::: Entries supplied :::

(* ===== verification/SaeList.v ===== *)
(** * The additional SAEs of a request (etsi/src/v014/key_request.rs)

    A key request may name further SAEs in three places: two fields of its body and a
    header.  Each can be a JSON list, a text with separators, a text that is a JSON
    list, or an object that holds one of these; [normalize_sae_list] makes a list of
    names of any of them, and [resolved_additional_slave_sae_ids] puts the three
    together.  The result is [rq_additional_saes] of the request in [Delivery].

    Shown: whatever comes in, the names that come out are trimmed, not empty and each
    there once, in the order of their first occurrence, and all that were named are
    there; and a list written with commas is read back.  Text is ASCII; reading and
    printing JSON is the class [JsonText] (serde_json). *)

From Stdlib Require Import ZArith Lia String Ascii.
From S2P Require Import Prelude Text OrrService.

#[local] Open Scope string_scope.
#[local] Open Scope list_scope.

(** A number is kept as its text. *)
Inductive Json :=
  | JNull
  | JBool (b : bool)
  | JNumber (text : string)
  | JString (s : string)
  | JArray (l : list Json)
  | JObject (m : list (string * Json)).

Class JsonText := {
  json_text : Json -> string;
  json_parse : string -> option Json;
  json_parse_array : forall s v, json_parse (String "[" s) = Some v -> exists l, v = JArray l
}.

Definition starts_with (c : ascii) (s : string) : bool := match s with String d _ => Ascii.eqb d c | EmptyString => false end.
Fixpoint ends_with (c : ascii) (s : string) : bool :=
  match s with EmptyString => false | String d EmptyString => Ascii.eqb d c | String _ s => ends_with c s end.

:::

**Task:**
Extract every line from the records above that contains the word "Import".

**Exercise response:**
From Stdlib Require Import ZArith Lia String Ascii.
From S2P Require Import Prelude Text OrrService.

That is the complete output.